The length is 49.59m (152 ft 8 in), wingspan: 50.50 m (165 ft 6 in), height: 14.76 m (48 ft 5 in), wing area: 300 m² (3,228 ft²), empty weight: 75,000 kg (165,347 lb).

The service ceiling is 10 km. The A-50 carries out patrol missions at an altitude of 5,000 m to 10,000 m. The maximum flight range of the aircraft is 5,000 km and the flight endurance is seven hours 40 minutes. At a range of 2,000 km, the A-50 can remain on patrol for up to one hour 25 minutes. The aircraft is manned by five flight crew and ten mission crew who can enjoy more comfortable work conditions compared to the previous A-50 modifications, including a rest area and kitchen.

Along with extended airspace monitoring capabilities, the A-50U aircraft have sophisticated digital avionics, which save more space for crews and improve their in-flight performance.

The Russian AWACS features the Shmel II radar capable of detecting a missile launch at a distance of up to 1,000 km and tracking fighters up to 400 km. In detection of maritime objects, both systems track objects to the horizon. The radar can track 300 targets simultaneously, providing guidance for 40 fighter aircraft.

The «flying eyes» has increased capabilities for detecting low-contrast ground-based targets, and has increased radio range (2,000 km in HF and 400 km in UHF). At greater distances the system uses satellite uplink.

The A-50 is fitted with a self-defense system to protect it from fighters attacking the aircraft from its front and rear hemispheres. The system includes an electronic countermeasures suite. The radio and electronic warfare systems are protected against electronic countermeasures.

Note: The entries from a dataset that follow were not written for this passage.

(** C5, amended.  Selection terminates for every registry, every current
    time and every sequence of random numbers: it is the loop run for at
    most one round more than the active list is long.  A round either
    responds or strictly shrinks the active list.  Once the counter, which
    is the size of the active list in a registry that keeps the two in
    step, is below the threshold, a round responds.  On an empty active
    list selection responds with the explicit [NoEligibleGroup] outcome
    and leaves the registry as it is; with a threshold of zero and every
    active group past its timeout it retires all of them and responds
    with [NoEligibleGroup]; and it responds so only when it leaves no
    active group.  The outcome is a response like any other: the loop
    neither goes on nor fails. *)
Theorem Selection_terminates rnd now r :
  Selection_within (S (length (activeGroupList r))) rnd now r
  = Some (Selection rnd now r)
  ∧ (∀ draw r', verify now draw r = SelectNext r' →
       length (activeGroupList r') < length (activeGroupList r))
  ∧ (activeGroupsCounter r < activeGroupsThreshold r →
       ∀ draw, ∃ selected, verify now draw r = Respond selected)
  ∧ (activeGroupsCounter r = length (activeGroupList r) →
     length (activeGroupList r) < activeGroupsThreshold r →
       ∀ draw, ∃ selected, verify now draw r = Respond selected)
  ∧ (activeGroupList r = [] → Selection rnd now r = (NoEligibleGroup, r))
  ∧ (wf r →
     activeGroupsThreshold r = 0 →
     Forall (λ a, registrationTime a + timeout a < now) (activeGroupList r) →
     ∃ r', Selection rnd now r = (NoEligibleGroup, r')
       ∧ activeGroupList r' = []
       ∧ activeGroupsCounter r' = 0
       ∧ wf r')
  ∧ ((Selection rnd now r).1 = NoEligibleGroup →
     activeGroupList (Selection rnd now r).2 = []).
Proof.
  assert (Hbelow : activeGroupsCounter r < activeGroupsThreshold r →
            ∀ draw, ∃ selected, verify now draw r = Respond selected).
  { intros Hlt%Nat.ltb_lt draw.
    destruct (verify_cases now draw r) as [[_ ->]|(c & _ & ->)];
      [by eexists|].
    rewrite Hlt. by eexists. }
  split_and!.
  - apply Selection_within_enough. lia.
  - intros draw r'. apply verify_shrinks.
  - exact Hbelow.
  - intros Hcnt Hlt. apply Hbelow. lia.
  - intros Hnil. rewrite Selection_rounds.
    destruct (verify_cases now (rnd 0) r) as [[_ ->]|(c & Hc & _)]; [done|].
    by rewrite Hnil in Hc.
  - intros Hwf Hthr Hall.
    destruct (Selection_all_expired (length (activeGroupList r)) rnd now r)
      as (r' & ? & ? & ? & ? & _); try done.
    + eapply Forall_impl; [exact Hall|]. intros a Ha. by apply Nat.ltb_lt.
    + by exists r'.
  - by eapply Selection_no_group_only_if_none_left.
Qed.

End selection_claims.

(** * The theorems at work on the five-member group of the scenarios *)

Lemma flush_gains_exactly_witness :
  ({[0 := example_group]} : gmap nat Group.t) !! 0 = Some example_group
  ∧ (∃ G', inactive_phase 1 0 [2; 4; 5] {[0 := example_group]}
           = Some (tt, <[0 := G']> {[0 := example_group]})
       ∧ Group.inactiveMembers example_group ⊆ Group.inactiveMembers G'
       ∧ ∀ m, m ∈ Group.inactiveMembers G' ∖ Group.inactiveMembers example_group
              ↔ m ∈ Group.OperatingMemberIDs example_group
                ∧ m ≠ 1 ∧ m ∉ [2; 4; 5])
  ∧ (∃ G', disqualified_phase 1 0 [2; 4; 5] {[0 := example_group]}
           = Some (tt, <[0 := G']> {[0 := example_group]})
       ∧ Group.disqualifiedMembers example_group ⊆ Group.disqualifiedMembers G'
       ∧ ∀ m, m ∈ Group.disqualifiedMembers G'
                  ∖ Group.disqualifiedMembers example_group
              ↔ m ∈ Group.OperatingMemberIDs example_group
                ∧ m ≠ 1 ∧ m ∈ [2; 4; 5]).
Proof.
  split; [reflexivity|].
  apply (flush_gains_exactly {[0 := example_group]} 0 example_group 1 [2; 4; 5]).
  reflexivity.
Defined.

Lemma flush_skips_inactive_member_witness :
  let G := Group.mk [1; 2; 3; 4; 5] {[3]} ∅ in
  ({[0 := G]} : gmap nat Group.t) !! 0 = Some G
  ∧ 3 ∈ Group.inactiveMembers G
  ∧ 3 ∈ [3]
  ∧ ∃ G', disqualified_phase 1 0 [3] {[0 := G]} = Some (tt, <[0 := G']> {[0 := G]})
      ∧ (3 ∈ Group.disqualifiedMembers G' ↔ 3 ∈ Group.disqualifiedMembers G)
      ∧ 3 ∈ Group.inactiveMembers G'
      ∧ 3 ∉ Group.OperatingMemberIDs G'.
Proof.
  assert (H3 : 3 ∈ Group.inactiveMembers (Group.mk [1; 2; 3; 4; 5] {[3]} ∅)).
  { simpl. by apply elem_of_singleton_2. }
  assert (Hm : 3 ∈ [3]) by apply list_elem_of_here.
  simpl. split_and!; [reflexivity|exact H3|exact Hm|].
  exact (flush_skips_inactive_member
           {[0 := Group.mk [1; 2; 3; 4; 5] {[3]} ∅]} 0
           (Group.mk [1; 2; 3; 4; 5] {[3]} ∅) 1 3 [3] eq_refl H3 Hm).
Defined.

Lemma self_exemption_witness :
  ({[0 := example_group]} : gmap nat Group.t) !! 0 = Some example_group
  ∧ (∃ G', inactive_phase 1 0 [] {[0 := example_group]}
           = Some (tt, <[0 := G']> {[0 := example_group]})
       ∧ (1 ∈ Group.inactiveMembers G'
          → 1 ∈ Group.inactiveMembers example_group))
  ∧ (∃ G', inactive_phase 1 0 [2; 1] {[0 := example_group]}
           = Some (tt, <[0 := G']> {[0 := example_group]})
       ∧ (1 ∈ Group.inactiveMembers G'
          → 1 ∈ Group.inactiveMembers example_group))
  ∧ (∃ G', disqualified_phase 1 0 [2; 1] {[0 := example_group]}
           = Some (tt, <[0 := G']> {[0 := example_group]})
       ∧ (1 ∈ Group.disqualifiedMembers G'
          → 1 ∈ Group.disqualifiedMembers example_group)).
Proof.
  split; [reflexivity|].
  apply (self_exemption {[0 := example_group]} 0 example_group 1 [2; 1]).
  reflexivity.
Defined.

Lemma flushes_monotone_witness :
  let calls := [ CallFlushInactive (mkInactiveMemberFilter 1 0 [2; 4; 5]);
                 CallFlushDisqualified (mkDisqualifiedMemberFilter 1 0 [2]) ] in
  let h : gmap nat Group.t := {[0 := example_group]} in
  Forall (λ c, is_Some (h !! flush_group c)) calls
  ∧ ∃ h', run_flushes calls h = Some (tt, h')
      ∧ ∀ p G, h !! p = Some G →
          ∃ G', h' !! p = Some G'
            ∧ Group.inactiveMembers G ⊆ Group.inactiveMembers G'
            ∧ Group.disqualifiedMembers G ⊆ Group.disqualifiedMembers G'
            ∧ size (Group.inactiveMembers G) ≤ size (Group.inactiveMembers G')
            ∧ size (Group.disqualifiedMembers G)
              ≤ size (Group.disqualifiedMembers G').
Proof.
  assert (Hvalid :
    Forall (λ c, is_Some (({[0 := example_group]} : gmap nat Group.t)
                            !! flush_group c))
      [ CallFlushInactive (mkInactiveMemberFilter 1 0 [2; 4; 5]);
        CallFlushDisqualified (mkDisqualifiedMemberFilter 1 0 [2]) ]).
  { repeat (apply Forall_cons_2; [exists example_group; reflexivity|]).
    apply Forall_nil_2. }
  simpl. split; [exact Hvalid|].
  exact (flushes_monotone _ _ Hvalid).
Defined.

Lemma IsSenderAccepted_iff_operating_witness :
  let h : gmap nat Group.t := {[0 := example_group]} in
  let message := mkBareMessage 9 in
  h !! 0 = Some example_group
  ∧ ∃ b, IsSenderAccepted 0 message h = Some (b, h)
      ∧ (b = true ↔ SenderID message ∈ Group.members example_group
                    ∧ (SenderID message ∉ Group.inactiveMembers example_group)
                    ∧ (SenderID message
                         ∉ Group.disqualifiedMembers example_group))
      ∧ (b = true ↔ SenderID message ∈ Group.OperatingMemberIDs example_group)
      ∧ (SenderID message ∉ Group.members example_group → b = false).
Proof.
  simpl. split; [reflexivity|].
  exact (IsSenderAccepted_iff_operating
           ({[0 := example_group]} : gmap nat Group.t) 0 example_group
           (mkBareMessage 9) eq_refl).
Defined.

(** * Further properties of the member filters *)

Section flush_more.
Context `{ProtocolMessage M}.
Implicit Types (h : heap) (p : loc) (G : Group.t).
Implicit Types (id m s : MemberIndex) (marks : list MemberIndex).

Lemma filter_ext_in {A} (P Q : A → Prop)
    `{∀ x, Decision (P x)} `{∀ x, Decision (Q x)} (l : list A) :
  (∀ x, x ∈ l → P x ↔ Q x) → filter P l = filter Q l.
Proof.
  induction l as [|a l IH]; intros HPQ; [done|].
  rewrite !filter_cons.
  assert (P a ↔ Q a) as Ha by (apply HPQ; left).
  rewrite IH by (intros x Hx; apply HPQ; by right).
  destruct (decide (P a)), (decide (Q a)); tauto.
Qed.

Lemma for_range_ext_in {S A} (l : list A) (f g : A → Go S unit) :
  (∀ x st, x ∈ l → f x st = g x st) →
  ∀ st, for_range l f st = for_range l g st.
Proof.
  induction l as [|x l IH]; intros Hfg st; simpl; [done|].
  unfold go_bind. rewrite Hfg by left.
  destruct (g x st) as [[[] st']|]; [|done].
  apply IH. intros y st2 Hy. apply Hfg. by right.
Qed.

Lemma Group_eq G G' :
  Group.members G' = Group.members G →
  Group.inactiveMembers G' = Group.inactiveMembers G →
  Group.disqualifiedMembers G' = Group.disqualifiedMembers G →
  G' = G.
Proof. destruct G, G'. simpl. by intros -> -> ->. Qed.

Lemma FlushInactiveMembers_keeps mf h G :
  h !! imf_group mf = Some G →
  ∃ G', FlushInactiveMembers mf h = Some (tt, <[imf_group mf := G']> h)
    ∧ Group.OperatingMemberIDs G'
      = filter (λ m, m = imf_selfMemberID mf ∨ m ∈ phaseActiveMembers mf)
          (Group.OperatingMemberIDs G).
Proof.
  intros HG.
  destruct (FlushInactiveMembers_Some mf h G HG) as (G' & Hrun & Hm & Hd & Hi).
  exists G'. split; [done|].
  unfold Group.OperatingMemberIDs. rewrite list_filter_filter, Hm, Hd.
  apply filter_ext_in. intros x Hx.
  rewrite Hi, not_elem_of_union, elem_of_list_to_set, list_elem_of_filter.
  rewrite elem_of_OperatingMemberIDs, <-isActive_true.
  destruct (isActive mf x); naive_solver.
Qed.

It is powered by four D-30KP engines, each with 12 tons thrust, mounted on pylons under and extending beyond the wings leading edges. The maximum take-off weight of the aircraft is 170,000 kg. It can travel at a maximum speed of 800 km/h.

The A-50U is only an interim AWACS design to serve till the A-100 Premier reaches initial operational capability. The Premier’s radar will use an active phased array antenna, rather than the passive phrased array system installed on the A-50 and its modifications. However, even as an interim design, the plane provides a qualitative leap forward.

This February, Russia and India signed a contract for the supply of the A-50’s export version at the Aero India 2017 air show. The A-50 has been sold to China.

Modern moving surveillance platforms are the eyes of the forces on the ground, at sea and in the air, preventing the enemy from using a surprise factor as an advantage. The inability to catch Russian forces off-guard is serious deterrence. Even outnumbered, the Aerospace Forces can retain the dominance of the airspace.

Early warning has considerable military and political importance in view of the growing threat seen in NATO’s expansion. The AWACS capability greatly enhances the performance of Russia forces operating against terrorist formations as Syria’s experience shows.